Publié le 14 novembre 2015 à 21h16 - Dernière mise à jour le 29 octobre 2022 à 13h44
La pluie de recours contre l’élection de Jean-Claude Gaudin à la présidence de la métropole Aix-Marseille-Provence est partie le 13 novembre au soir. Maryse Joissains, président de la Communauté du Pays d’Aix, maire d’Aix-en-Provence, a tenu à faire le point sur les actions en justice en cours et revenir sur les événements qui se sont déroulés le 9 novembre . Elle était entourée, pour l’occasion, par les maires -tous membres de la Communauté du Pays d’Aix (CPA)- qui ont déposé un recours : Hervé Fabre-Aubrespy (LR-Cabriès), Robert Dagorne, (LR-Éguilles), Roger Pellenc (DVD-Pertuis), Roger Meï (PCF-Gardanne), ainsi que Me Michel Boulan, maire (LR) de Chateauneuf-le-Rouge et avocat de la ville de Gardanne dans ce dossier et Gérard Bramoullé, premier adjoint à la ville d’Aix.
Me Michel Boulan revient sur les raisons qui ont poussé des élus à porter plainte: «Jean-Claude Gaudin a été un orfèvre dans cette affaire. Nous arrivons à un système où pour des communes telles Pertuis et Gardanne, il faut 20 000 habitants pour avoir un élu à la métropole alors qu’à Marseille il suffit de 7 500 habitants pour disposer d’un élu».

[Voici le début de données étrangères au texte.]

(* ===== verification/StreamEncryptionSafety.v ===== *)
(** Encryption of streams: the RC4 key schedule keeps a permutation, the cipher
    works on bytes one at a time and is its own inverse, an [EncryptedStream]
    keeps the promises of the stream inside, and an encrypted fetch ends in
    time with verified metadata or a named error. *)
From S2P Require Import Prelude PyDict Bencode NodeIdentity AddressText Krpc PeerWire Tasks MetadataSession.
From S2P Require Import MetadataSessionSafety PeerStream PeerStreamTheorems StreamEncryption.
From Stdlib Require Import Zpow_facts.

(** ** RC4 *)

Definition permuted (state : list Z) : Prop :=
  length state = 256 /\ NoDup state /\ Forall (fun x => 0 <= x < 256)%Z state.

Lemma land_byte z : (0 <= Z.land z 0xFF < 256)%Z.
Proof. change 0xFF%Z with (Z.ones 8). rewrite Z.land_ones by lia. apply Z.mod_pos_bound. lia. Qed.

Lemma entry_lookup state i : permuted state -> (0 <= i < 256)%Z -> state !! Z.to_nat i = Some (entry state i).
Proof. intros (Hl & _ & _) Hi. unfold entry. rewrite nth_lookup.
  destruct (lookup_lt_is_Some_2 state (Z.to_nat i)) as [x Hx]; [lia|]. by rewrite Hx. Qed.

(** The position that a swap takes an item from. *)
Definition exchange (i j k : nat) : nat := if decide (k = j) then i else if decide (k = i) then j else k.

Lemma exchange_inj i j k k' : exchange i j k = exchange i j k' -> k = k'.
Proof. unfold exchange. repeat case_decide; congruence. Qed.

Lemma swap_lookup state i j k :
  permuted state -> (0 <= i < 256)%Z -> (0 <= j < 256)%Z ->
  swap state i j !! k = state !! exchange (Z.to_nat i) (Z.to_nat j) k.
Proof.
  intros Hp Hi Hj. pose proof Hp as (Hl & _ & _). unfold swap, exchange. case_decide as Hkj; [subst k|].
  - rewrite list_lookup_insert_eq by (rewrite length_insert; lia). by rewrite entry_lookup.
  - rewrite list_lookup_insert_ne by done. case_decide as Hki; [subst k|by rewrite list_lookup_insert_ne].
    rewrite list_lookup_insert_eq by lia. by rewrite entry_lookup.
Qed.

Lemma swap_permuted state i j :
  permuted state -> (0 <= i < 256)%Z -> (0 <= j < 256)%Z -> permuted (swap state i j).
Proof.
  intros Hp Hi Hj. pose proof Hp as (Hl & Hnd & Hall).
  split; [unfold swap; by rewrite !length_insert|]. split.
  - rewrite NoDup_alt in Hnd |- *. intros a b x. rewrite !swap_lookup by done. intros Ha Hb.
    apply (exchange_inj (Z.to_nat i) (Z.to_nat j)). by eapply Hnd.
  - apply Forall_forall. intros x [k Hk]%list_elem_of_lookup. rewrite swap_lookup in Hk by done.
    rewrite Forall_lookup in Hall. eauto.
Qed.

Lemma all_bytes_permuted : permuted all_bytes.
Proof.
  split; [done|]. split; [apply NoDup_fmap; [intros ???; lia|apply NoDup_seq]|].
  apply Forall_forall. intros x (n & -> & Hn%elem_of_seq)%list_elem_of_fmap. lia.
Qed.

(** A permutation of the bytes sorts to all of them in order. *)
Lemma permuted_sorted state : permuted state -> sort_by Z.leb state = all_bytes.
Proof.
  intros (Hl & Hnd & Hall). destruct all_bytes_permuted as (Hl' & Hnd' & _).
  assert (state ≡ₚ all_bytes) as Hperm.
  { apply submseteq_length_Permutation; [|by rewrite Hl, Hl'].
    apply NoDup_submseteq; [done|]. intros x Hx. rewrite Forall_forall in Hall. specialize (Hall x Hx).
    unfold all_bytes. apply list_elem_of_fmap. exists (Z.to_nat x). rewrite elem_of_seq. lia. }
  apply (StronglySorted_unique Z.le).
  - eapply StronglySorted_impl; [apply sort_by_Sorted; [intros x y; lia|intros x y z; lia]|]. intros x y Hxy. simpl in Hxy. lia.
  - unfold all_bytes. apply (StronglySorted_impl (fun x y => Z.leb x y = true)); [|intros x y Hxy; simpl in Hxy; lia].
    replace (Z.of_nat <$> seq 0 256) with (sort_by Z.leb (Z.of_nat <$> seq 0 256)) by (vm_compute; reflexivity).
    apply sort_by_Sorted; [intros x y; lia|intros x y z; lia].
  - by rewrite sort_by_Permutation.
Qed.

Lemma schedule_permuted key l s :
  permuted s.1 -> Forall (fun i => i < 256) l -> permuted (foldl (schedule_step key) s l).1.
Proof.
  intros Hs Hl. revert s Hs. induction Hl as [|i l Hi Hl IH]; intros s Hs; [done|]. cbn [foldl].
  apply IH. destruct s as [state j]. cbn in *. apply swap_permuted; [done|lia|apply land_byte].
Qed.

Lemma new_rc4_Ok key : 1 <= length key <= 256 -> exists c, new_rc4 key = Ok c /\ index_i c = 0%Z.
Proof.
  intros Hk. unfold new_rc4. rewrite !bool_decide_eq_true_2 by lia. cbn [andb assert_ mbind res_bind].
  pose proof (schedule_permuted key (seq 0 256) (all_bytes, 0%Z) all_bytes_permuted) as Hp.
  destruct (foldl _ _ _) as [state j]. rewrite permuted_sorted, bool_decide_eq_true_2.
  - eexists. done.
  - done.
  - apply Hp. apply Forall_forall. intros i Hi%elem_of_seq. lia.
Qed.

(** ** The cipher *)

Lemma crypt_cons c b data :
  crypt c (b :: data) =
    (z2b (Z.lxor (b2z b) (next_key c).1) :: (crypt (next_key c).2 data).1, (crypt (next_key c).2 data).2).
Proof. cbn [crypt]. destruct (next_key c) as [k c']. cbn. by destruct (crypt c' data). Qed.

Lemma length_crypt c data : length (crypt c data).1 = length data.
Proof. revert c. induction data as [|b data IH]; intros c; [done|]. rewrite crypt_cons. cbn. by rewrite IH. Qed.

Lemma crypt_app c x y :
  crypt c (x ++ y) = ((crypt c x).1 ++ (crypt (crypt c x).2 y).1, (crypt (crypt c x).2 y).2).
Proof.
  revert c. induction x as [|b x IH]; intros c; [cbn; by destruct (crypt c y)|].
  rewrite <-app_comm_cons, !crypt_cons, IH. done.
Qed.

(** The cipher that is left depends only on how much went through it. *)
Lemma crypt_cipher c x y : length x = length y -> (crypt c x).2 = (crypt c y).2.
Proof.
  revert c y. induction x as [|a x IH]; intros c [|b y] Hl; try done. rewrite !crypt_cons. cbn. apply IH. cbn in Hl. lia.
Qed.

Lemma lxor_byte_cancel b k : z2b (Z.lxor (b2z (z2b (Z.lxor (b2z b) k))) k) = b.
Proof.
  apply b2z_inj. rewrite !b2z_z2b. rewrite <-(Z.mod_small (b2z b) 256) at 2 by apply b2z_range.
  change 256%Z with (2 ^ 8)%Z. apply Z.bits_inj'. intros n Hn.
  destruct (decide (n < 8)%Z).
  - rewrite !Z.mod_pow2_bits_low, Z.lxor_spec, Z.mod_pow2_bits_low, Z.lxor_spec by lia.
    by rewrite xorb_assoc, xorb_nilpotent, xorb_false_r.
  - by rewrite !Z.mod_pow2_bits_high by lia.
Qed.

(** Two ciphers in the same state undo each other. *)
Lemma crypt_crypt c data : (crypt c (crypt c data).1).1 = data.
Proof.
  revert c. induction data as [|b data IH]; intros c; [done|]. rewrite !crypt_cons. cbn [fst].
  rewrite crypt_cons. cbn [fst]. by rewrite lxor_byte_cancel, IH.
Qed.

Lemma crypt_index c data : index_i c = (index_i c mod 256)%Z ->
  index_i (crypt c data).2 = ((index_i c + Z.of_nat (length data)) mod 256)%Z.
Proof.
  revert c. induction data as [|b data IH]; intros c Hc; [cbn; by rewrite Z.add_0_r|].
  rewrite crypt_cons. cbn [snd length].
  assert (index_i (next_key c).2 = (index_i c + 1) mod 256)%Z as Hi.
  { unfold next_key. cbn. change 255%Z with (Z.ones 8). by rewrite Z.land_ones by lia. }
  rewrite IH; rewrite Hi; [|by rewrite Z.mod_mod by lia].
  rewrite Z.add_mod_idemp_l by lia. f_equal. lia.
Qed.

Lemma mse_cipher_Ok key : length key = 20 -> exists c, mse_cipher key = Ok c.
Proof.
  intros Hk. unfold mse_cipher. rewrite bool_decide_eq_true_2 by done. cbn [assert_ mbind res_bind].
  destruct (new_rc4_Ok key ltac:(lia)) as (c & -> & Hi). cbn [mbind res_bind].
  pose proof (crypt_index c (repeat Byte.x00 RC4_DISCARD)) as Hc. rewrite Hi, repeat_length in Hc.
  destruct (crypt c _) as [out c']. cbn [snd] in Hc. rewrite Hc by done. eexists. done.
Qed.

(** ** The promises of the encrypted stream *)

Lemma length_crypt_with cipher data : length (crypt_with cipher data).1 = length data.
Proof.
  destruct cipher as [c|]; [|done]. cbn. pose proof (length_crypt c data). by destruct (crypt c data).
Qed.

Section encrypted_stream.
Context {S : Type} {stream : ByteStream S} {laws : ByteStreamLaws stream}.
Implicit Types (s t : S) (D : Z).

#[export] Program Instance EncryptedStreamLaws : ByteStreamLaws (EncryptedStream (S := S)) := {|
  ok e := ok e.(inner);
  unread e := unread e.(inner);
|}.
Next Obligation.
  intros [s enc dec] n deadline reason Hok Hn Hr. cbn [inner] in *. unfold tri.
  cbn [read_exactly EncryptedStream]. unfold encrypted_read. rewrite bool_decide_eq_true_2 by done. cbn [negb inner decryptor encryptor].
  pose proof (law_read s n deadline reason Hok Hn Hr) as Hread. unfold tri in Hread.
  destruct (read_exactly n deadline reason s) as [[data|e] s']; [|done]. destruct Hread as [Hl Hread].
  pose proof (length_crypt_with dec data) as Hlen. destruct (crypt_with dec data) as [result dec'].
  cbn [fst] in Hlen. rewrite bool_decide_eq_true_2 by congruence. cbn. split; [congruence|done].
Qed.
Next Obligation.
  intros [s enc dec] data Hok Hd. cbn in *. unfold tri, encrypted_write, on_inner. cbn.
  pose proof (length_crypt_with enc data) as Hlen. destruct (crypt_with enc data) as [output enc']. cbn.
  assert (output <> []) as Ho by (cbn in Hlen; by destruct output, data).
  pose proof (law_write s output Hok Ho) as Hw. unfold tri in Hw. by destruct (write output s) as [[[]|] s'].
Qed.

Lemma tri_run_encrypted {A} ciphers (m : task (encrypted S) A) Q D s :
  tri m (fun a e => Q a (inner e)) (fails_named D (Encrypted s ciphers.1 ciphers.2)) (Encrypted s ciphers.1 ciphers.2) ->
  tri (run_encrypted ciphers m) Q (fails_named D s) s.
Proof.
  unfold tri, run_encrypted. destruct (m _) as [[a|e] t]; done.
Qed.

(** ** The negotiation *)

Variable hash : bytes -> bytes.
Hypothesis length_hash : forall data, length (hash data) = 20.

Lemma sha1_Ok x l : sha1 hash (x :: l) = Ok (hash (concat (x :: l))).
Proof using length_hash. unfold sha1. rewrite bool_decide_eq_true_2 by done. done. Qed.

Lemma dh_bytes_Ok a m : dh_bytes (Zpow_mod a m DH_PRIME) = Ok (be_encode DH_KEY_LENGTH (a ^ m mod DH_PRIME)).
Proof.
  rewrite Zpow_mod_correct by done. unfold dh_bytes, raise_if.
  pose proof (Z.mod_pos_bound (a ^ m) DH_PRIME ltac:(done)) as Hb.
  assert (DH_PRIME < 256 ^ Z.of_nat DH_KEY_LENGTH)%Z as Hp by (vm_compute; done).
  destruct (negb _) eqn:Hn; [lia|]. done.
Qed.

Lemma tri_find_marker turns marker window D s :
  ok s -> tri (find_marker turns marker window D) (fun _ t => goes_on D s t) (fails_named D s) s.
Proof.
  revert window s. induction turns as [|turns IH]; intros window s Hs; cbn [find_marker];
    (case_bool_decide; [by apply tri_ret, goes_on_refl|]).
  - apply tri_raises; [by apply goes_on_refl|known].
  - apply tri_bind. eapply tri_mono; [apply tri_read; [done|lia|known]| |done].
    intros next s1 (_ & H1 & _). eapply (tri_after D); [done|apply IH; by eapply goes_on_ok|].
    intros a t H2. by eapply goes_on_trans.
Qed.

Lemma tri_negotiate private_key pad info_hash payload D s :
  ok s -> length info_hash = NODE_ID_LENGTH -> 0 < length payload -> (Z.of_nat (length payload) <= 0xFFFF)%Z ->
  tri (negotiate_encryption hash private_key pad info_hash payload D) (fun _ t => goes_on D s t) (fails_named D s) s.
Proof using length_hash.
  intros Hs Hh Hp1 Hp2. unfold negotiate_encryption. apply tri_bind, tri_check.
  { rewrite is_node_id_of, bool_decide_eq_true_2 by done. lia. }
  cbv zeta. rewrite dh_bytes_Ok. apply tri_bind. eapply tri_call_Ok; [done|].
  apply tri_bind. eapply tri_mono; [apply tri_send; [done|]| |done].
  { intros Hnil. apply (f_equal length) in Hnil. by rewrite length_app, length_be_encode in Hnil. }
  intros _ s1 (H1 & _). pose proof (goes_on_ok _ _ _ H1) as Hs1.
  apply tri_bind. eapply (tri_after D); [exact H1|apply tri_read; [done|unfold DH_KEY_LENGTH; lia|known]|].
  intros remote s2 (_ & H2' & _). assert (goes_on D s s2) as H2 by (by eapply goes_on_trans).
  pose proof (goes_on_ok _ _ _ H2) as Hs2. clear s1 Hs1 H1 H2'.
  rewrite dh_bytes_Ok. apply tri_bind. eapply tri_call_Ok; [done|]. set (secret := be_encode DH_KEY_LENGTH _).
  rewrite !sha1_Ok.
  destruct (mse_cipher_Ok (hash (concat [bs "keyA"; secret; info_hash])) (length_hash _)) as [ea Hea].
  destruct (mse_cipher_Ok (hash (concat [bs "keyB"; secret; info_hash])) (length_hash _)) as [db Hdb].
  apply tri_bind. eapply tri_call_Ok; [done|]. apply tri_bind. eapply tri_call_Ok; [exact Hea|].
  apply tri_bind. eapply tri_call_Ok; [done|]. apply tri_bind. eapply tri_call_Ok; [exact Hdb|].
  apply tri_bind. eapply tri_call_Ok; [done|]. apply tri_bind. eapply tri_call_Ok; [done|].
  cbv zeta. apply tri_bind. eapply tri_call_Ok; [done|].
  destruct (crypt ea _) as [header ea1]. destruct (crypt ea1 payload) as [cpayload ea2].
  apply tri_bind. eapply (tri_after D); [exact H2|apply tri_send; [done|]|].
  { intros Hnil. apply (f_equal length) in Hnil. by rewrite length_app, length_hash in Hnil. }
  intros _ s3 (H3' & _). assert (goes_on D s s3) as H3 by (by eapply goes_on_trans).
  pose proof (goes_on_ok _ _ _ H3) as Hs3. clear s2 Hs2 H2 H3'.
  destruct (crypt db VERIFICATION_CONSTANT) as [marker db1] eqn:Hm.
  pose proof (length_crypt db VERIFICATION_CONSTANT) as Hlm. rewrite Hm in Hlm. cbn in Hlm.
  apply tri_bind. eapply (tri_after D); [exact H3|apply tri_read; [done|lia|known]|].
  intros window s4 (_ & H4' & _). assert (goes_on D s s4) as H4 by (by eapply goes_on_trans).
  pose proof (goes_on_ok _ _ _ H4) as Hs4. clear s3 Hs3 H3 H4'.
  apply tri_bind. eapply (tri_after D); [exact H4|by apply tri_find_marker|].
  intros u s5 H5'. assert (goes_on D s s5) as H5 by (by eapply goes_on_trans).
  pose proof (goes_on_ok _ _ _ H5) as Hs5. clear s4 Hs4 H4 H5'.
  apply tri_bind. eapply (tri_after D); [exact H5|apply tri_read; [done|lia|known]|].
  intros reply s6 (_ & H6' & _). assert (goes_on D s s6) as H6 by (by eapply goes_on_trans).
  pose proof (goes_on_ok _ _ _ H6) as Hs6. clear s5 Hs5 H5 H6'.
  destruct (crypt db1 reply) as [plain db2].
  destruct (negb _ || _)%bool eqn:Hbad; [by apply tri_raises; [|known]|].
  apply tri_bind. destruct (_ =? 0)%Z eqn:Hz; [apply tri_ret, tri_ret; done|].
  apply tri_bind. eapply (tri_after D); [exact H6|apply tri_read; [done| |known]|].
  - pose proof (be_decode_range (drop 4 plain)). lia.
  - intros padding s7 (_ & H7 & _). apply tri_ret, tri_ret. by eapply goes_on_trans.
Qed.
End encrypted_stream.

«La légèreté n’est pas de notre côté»
Le tribunal administratif a décidé sur cette base de suspendre deux arrêtés préfectoraux de septembre et d’octobre provoquant le renvoi de la réunion. «La légèreté n’est pas de notre côté, elle est du côté de ceux qui ont décidé de passer outre la justice». Précisant: «Sylvia Barthélémy, en tant que présidente d’EPCI, nous a convoqués, elle avait la liberté d’annuler la convocation. Elle l’a fait, en son âme et conscience, par SMS puis, par mail. Une réunion a eu lieu le lundi matin mais il ne s’agissait pas d’un conseil métropolitain, elle n’était pas destinée à appliquer l’ordre du jour et donc l’élection du président». Il en vient aux conditions du scrutin: «Nous avons là un florilège de ce qu’il ne faut pas faire. D’abord, le climat de violence, le micro coupé à Maryse Joissains qui doit se saisir de celui de Sylvia Barthélémy pour clore la réunion. Puis, Sylvia Barthélémy a fait monter Guy Teissier à la tribune. Si la première réunion n’était pas un conseil métropolitain, la seconde encore moins». «L’écart de voix, prévient-il,n’est pas le seul critère pour annuler une élection». Il insiste sur l’importance du retrait de Gaby Charroux, le maire de Martigues, en pleine séance, «il a considéré que les conditions n’étaient pas remplies pour se présenter».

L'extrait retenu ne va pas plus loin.